One of the most frequent ways in which copycatting reveals itself can be found in the inevitable hiring away of assistant coaches from winning teams. The assumption behind the hiring is that assistants will bring with them the winning ways of the head coach from the previous organization.
Except that it doesn’t always work out. Most often it doesn’t. Bill Belichick won six Super Bowl rings as a head coach, but his former assistants haven’t been able to transport the magic elsewhere. Think Romeo Crennel, Eric Mangini, and Josh McDaniel among others.
Belichick’s former assistants without him rate mention with regard to TikTok. American politicians are shamefully forcing a sale that would separate it from its ByteDance owners. On its face, the forced sale amounts to expropriation of the kind that takes place in backwards, impoverished, thoroughly corrupt countries. How does one get a remotely fair price on a sale that is being forced by paranoid, protectionist politicians?

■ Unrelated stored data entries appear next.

Lemma meets_Mkdir p nm mode caller now F :
  ready (RMkdir p nm mode caller now) F → meets (RMkdir p nm mode caller now) F.
Proof.
  intros (H & Hs & _ & Hk) a F'. rw /handle /Mkdir. assert (p ∈ request_nodes (RMkdir p nm mode caller now)) as Hp by set_solver.
  pose proof (create_entry_cases Directory (Z.land mode 0xFFF) caller p nm now F H Hs (request_old F _ p Hk Hp)) as HC.
  destruct (create_entry _ _ _ _ _ _ F) as [c F1|e F1|]; [| |done]; simpl; intros [= <- <-] HF'.
  - destruct HC as (-> & _ & Hs1 & Hd & _ & Et). split; [done|]. by apply (creates_new F (RMkdir p nm mode caller now)).
  - destruct HC as (-> & Hs1 & Et & Hd). split; [done|]. by apply (creates_exists F (RMkdir p nm mode caller now)).
Qed.

Lemma meets_Symlink p target nm caller now F :
  ready (RSymlink p target nm caller now) F → meets (RSymlink p target nm caller now) F.
Proof.
  intros (H & Hs & Hr & Hk) a F'. rw /handle /Node_Symlink.
  assert (p ∈ request_nodes (RSymlink p target nm caller now)) as Hp by set_solver.
  pose proof (request_old F _ p Hk Hp) as Hne.
  pose proof (create_entry_cases Symlink 0x1FF caller p nm now F H Hs Hne) as HC.
  pose proof (create_entry_safe obj Symlink 0x1FF caller p nm now F H Hr) as Hsafe.
  destruct (create_entry _ _ _ _ _ _ F) as [c F1|e F1|]; [| |done]; last first.
  { simpl. intros [= <- <-] HF'. destruct HC as (-> & Hs1 & Et & Hd). split; [done|].
    by apply (creates_exists F (RSymlink p target nm caller now)). }
  destruct HC as (-> & Ec & Hs1 & Hd & Ht & Et). rw /fs_safe /= in Hsafe.
  destruct (inodes (idx F1) !! nextIno (idx F)) as [n|] eqn:En; [|done]. simpl in Ht. injection Ht as Ht.
  rw /= /on_idx. destruct (SetSymlink (nextIno (idx F)) target now (idx F1)) as [u j|e j|] eqn:E; simpl; last first.
  { by rw /SetSymlink En Ht in E. }
  { by rw /SetSymlink En Ht in E. }
  intros [= <- <-] HF'. pose proof (SetSymlink_sizes _ _ _ _ _ _ (fi_idx _ _ Hsafe) Hs1 E) as Hs2. split; [done|].
  apply (creates_new F (RSymlink p target nm caller now)) => //.
  rw /abs /= (SetSymlink_tree obj _ _ _ _ _ _ _ n En Ht E) -/(abs obj F1) Et /on_node /add_node /=. f_equal.
  by rw alter_alter_ne // alter_insert_eq.
Qed.

Lemma meets_Link p target nm now F : ready (RLink p target nm now) F → meets (RLink p target nm now) F.
Proof.
  intros (H & Hs & _ & Hk) a F'. rw /handle /Link. destruct target as [c|]; [|by intros [= <- <-] _].
  assert (p ∈ request_nodes (RLink p (Some c) nm now)) as Hp by set_solver.
  assert (c ∈ request_nodes (RLink p (Some c) nm now)) as Hc by set_solver.
  pose proof (node_of_request F _ c Hk Hc) as En. rw /= En /GetInode.
  destruct (inodes (idx F) !! c) as [n|] eqn:E; [|by intros [= <- <-] _]. simpl.
  assert (linked (entries (idx F)) c = true) as Hl by (apply (proj1 Hk c); [done|by eexists]).
  pose proof (tree_is_dir obj (chunks F) (idx F) c Hl) as Hdir. rw E in Hdir.
  destruct (decide (Inode.FileType n = Directory)) as [Ht|Ht].
  { intros [= <- <-] _. split; [done|]. rw decide_True; [done|]. apply Hdir. eauto. }
  rw (decide_False (P := is_dir _ c = true)); [|by intros (m & [= <-] & ?)%Hdir].
  rw /on_idx. destruct (AddDirEntry p nm c now (idx F)) as [u j|e j|] eqn:E2; [| |done]; simpl; intros [= <- <-] HF'.
  - pose proof (AddDirEntry_sizes _ _ _ _ _ _ _ Hs E2) as Hs2. split; [done|].
    destruct (AddDirEntry_raw obj (chunks F) _ _ _ _ _ _ _ E2) as (Hd & Hf & _ & Ee2 & Er2).
    rw decide_True; [|apply (dir_free F _ p nm Hk Hp); by split].
    assert (abs obj (set_idx j F) = add_name p nm c now (abs obj F)) as Et.
    { rw /abs /= (tree_add_name obj (chunks F) (idx F) j p nm c now (node_of obj (chunks F) (idx F) c n) (raw obj (chunks F) (idx F))) //;
        [|by rw raw_lookup E]. rw /add_name. f_equal. f_equal. f_equal. by rw insert_id. }
    split; [done|]. eexists. split; [done|]. apply (shows_read (set_idx j F)) => //.
    rw Et /=. destruct (decide (c = p)) as [->|Hne].
    + exfalso. destruct Hd as (m & Hm & Hmt). rw E in Hm. by injection Hm as <-.
    + by rw lookup_alter_ne // lookup_alter_eq En.
  - destruct (AddDirEntry_fails _ _ _ _ _ _ _ E2) as [-> Hno]; [by rw E|].
    split; [done|]. rw decide_False; [by destruct F|]. by rw (dir_free F _ p nm Hk Hp).
Qed.

(** ** Removing and renaming *)

(** The child of a name, in the tree and in the index. *)
Lemma child_is_dir F p nm c n : fs_inv obj F → dir_lookup (idx F) p nm = Some c → inodes (idx F) !! c = Some n →
  is_dir (abs obj F) c = true ↔ Inode.FileType n = Directory.
Proof.
  intros H Ed En. rw /abs tree_is_dir; [|apply (linked_name _ (p, nm)); by rw entries_dir_lookup].
  rw En. split; [by intros (m & [= <-] & ?)|eauto].
Qed.

(** The outcomes of [RemoveDirEntry] in a well-formed index. *)
Lemma RemoveDirEntry_cases p nm now F : fs_inv obj F →
  match RemoveDirEntry p nm now (idx F) with
  | Ret _ j => sizes_ok (idx F) → sizes_ok j ∧
      ∃ c n, dir_lookup (idx F) p nm = Some c ∧ inodes (idx F) !! c = Some n ∧
        (Inode.FileType n = Directory → ~ has_entries (abs obj F) c) ∧
        tree_of obj (chunks F) j = remove_name p nm c now (abs obj F)
  | Fail e j => j = idx F ∧
      ((dir_lookup (idx F) p nm = None ∧ mentions_not_empty e = contains "not empty" nm && bool_decide (is_Some (inodes (idx F) !! p))) ∨
       ∃ c n, dir_lookup (idx F) p nm = Some c ∧ inodes (idx F) !! c = Some n ∧ Inode.FileType n = Directory ∧
         has_entries (abs obj F) c ∧ mentions_not_empty e = true)
  | Crash => False
  end.
Proof.
  intros H. pose proof (RemoveDirEntry_tree obj (chunks F) p nm now (idx F)) as HT.
  pose proof (RemoveDirEntry_sizes p nm now (idx F)) as HS. pose proof (RemoveDirEntry_preserves p nm now _ (fi_idx _ _ H)) as HP.
  destruct (RemoveDirEntry p nm now (idx F)) as [u j|e j|] eqn:E; [| |done].
  - intros Hs. split; [by eapply HS|]. destruct (HT u j (fi_idx _ _ H) eq_refl) as (c & Hc & Et).
    destruct (wf_entry_child _ _ _ _ (fi_idx _ _ H) Hc) as (_ & _ & n & En). exists c, n. split_and!; [done..| |done].
    intros Ht He%tree_has_entries. revert E. rw /RemoveDirEntry Hc En. destruct (inodes (idx F) !! p); [|done].
    rw decide_True //.
  - revert E. rw /RemoveDirEntry. destruct (inodes (idx F) !! p) as [np|] eqn:Ep; last first.
    { intros [= <- <-]. split; [done|]. left. split.
      - destruct (dir_lookup (idx F) p nm) as [c|] eqn:Hc; [|done].
        destruct (wf_entry_child _ _ _ _ (fi_idx _ _ H) Hc) as (Hd & _). exfalso.
        apply (core_dirs _ _ _ _ (wf_struct _ (fi_idx _ _ H))) in Hd as (x & Hx & _). by rw skeleton_lookup Ep in Hx.
      - by rw bool_decide_false ?andb_false_r; [|intros []]. }
    destruct (dir_lookup (idx F) p nm) as [c|] eqn:Hc.
    + destruct (inodes (idx F) !! c) as [n|] eqn:En; [|done]. case_decide as Hne; [|done]. intros [= <- <-].
      split; [done|]. right. exists c, n. destruct Hne. split_and!; try done. by apply tree_has_entries.
    + intros [= <- <-]. split; [done|]. left. split; [done|]. by rw bool_decide_true ?andb_true_r.
Qed.

Lemma meets_Unlink p nm now F : ready (RUnlink p nm now) F → meets (RUnlink p nm now) F.
Proof.
  intros (H & Hs & _ & _ & Hk) a F'. rw /= /Unlink /on_idx names_at. pose proof (RemoveDirEntry_cases p nm now F H) as HC.
  destruct (RemoveDirEntry p nm now (idx F)) as [u j|e j|]; [| |done]; simpl; intros [= <- <-] _.
  - destruct (HC Hs) as (Hs' & c & n & -> & En & _ & Et). done.
  - destruct HC as [-> [[-> _]|(c & n & Hc & En & Ht & _)]]; [by destruct F|]. by destruct (Hk c n Hc En).
Qed.

Lemma meets_Rmdir p nm now F : ready (RRmdir p nm now) F → meets (RRmdir p nm now) F.
Proof.
  intros (H & Hs & _ & _) a F'. rw /= /Rmdir Index_Lookup_dir names_at.
  destruct (dir_lookup (idx F) p nm) as [c|] eqn:Hc; [|by intros [= <- <-] _].
  destruct (wf_entry_child _ _ _ _ (fi_idx _ _ H) Hc) as (_ & _ & n & En). rw /GetInode En.
  pose proof (child_is_dir F p nm c n H Hc En) as Hdir. case_decide as Ht.
  { intros [= <- <-] _. split; [done|]. left. split; [|done]. destruct (is_dir _ c); [by destruct Ht; apply Hdir|done]. }
  rw /on_idx. pose proof (RemoveDirEntry_cases p nm now F H) as HC. rw Hc in HC.
  destruct (RemoveDirEntry p nm now (idx F)) as [u j|e j|]; [| |done]; simpl; intros [= <- <-] _.
  - destruct (HC Hs) as (Hs' & c' & n' & [= <-] & En' & Hno & Et). rw En in En'. injection En' as <-. split; [done|].
    right. right. split; [by apply Hdir|]. split; [by apply Hno|]. done.
  - destruct HC as [-> [[? _]|(c' & n' & [= <-] & _ & _ & He & ->)]]; [done|]. split; [by destruct F|].
    right. left. split; [by apply Hdir|]. split; [done|]. by destruct F.
Qed.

From there, think about the sale itself. And in thinking about it, stop and think about how portable the so-called “Patriot Way” has been. Think Crennel, Mangini and McDaniel again. They brought with them the system, but they couldn’t re-create it. Not even close.
After which, stop and think about Belichick and the Patriot Way without Tom Brady. Belichick won six Super Bowl rings with Brady at quarterback, but was rather pedestrian without Brady under center. As for the former Patriots quarterback, most are aware that he won his seventh Super Bowl in his first season after departing New England.
It’s all a crucial reminder that people matter. Which is almost a waste of words so obvious is it. It’s something to keep in mind given the blithe assurances made by proponents of a TikTok sale. Even the normally freedom and free market-focused Wall Street Journal’s editorial page alluded to the forced sale being no big deal, that it wouldn’t really amount to a “ban” since TikTok only has to separate itself from its creators…The bet here is that the Journal’s editorial board could be convinced to rethink its blasé stance.
Indeed, how would the Patriots have done if owner Robert Kraft had been forced to separate from Belichick after two Super Bowls? Would Brady have won four more with Crennel, Mangini, or McDaniel? Would Belichick have six rings if Brady’s 2008 knee injury had been career-ending? Thinking about Kraft, how would the Patriots have done if James Orthwein had never sold the team in the first place?
Back to TikTok, if its genius were imitable then it’s safe to say that U.S. politicians wouldn’t be trying to expropriate it. Evidence that it’s not imitable can be found in the fact that Facebook (among others) hasn’t been able to recreate similar user excitement on its own platform.
Stop and think about this assuming TikTok owner ByteDance could actually get a fair price in a sale. If so, there remains the problem of separating the business from the geniuses who have made it so special in the first place. The odds of the social media platform’s new owners being able to operate it as skillfully as its existing owners are plainly low. See the Patriots yet again. See Facebook’s efforts to beat TikTok in the marketplace.
The simple truth is that genius is rarely transferable, and the fact that it isn’t can almost certainly be found in TikTok’s resistance to a sale. If we ignore the illegality of property expropriation, along with the trampling on free speech, perhaps the biggest reason ByteDance refuses to sell is that to do so is to TikTok what letting Brady go was for the Patriots.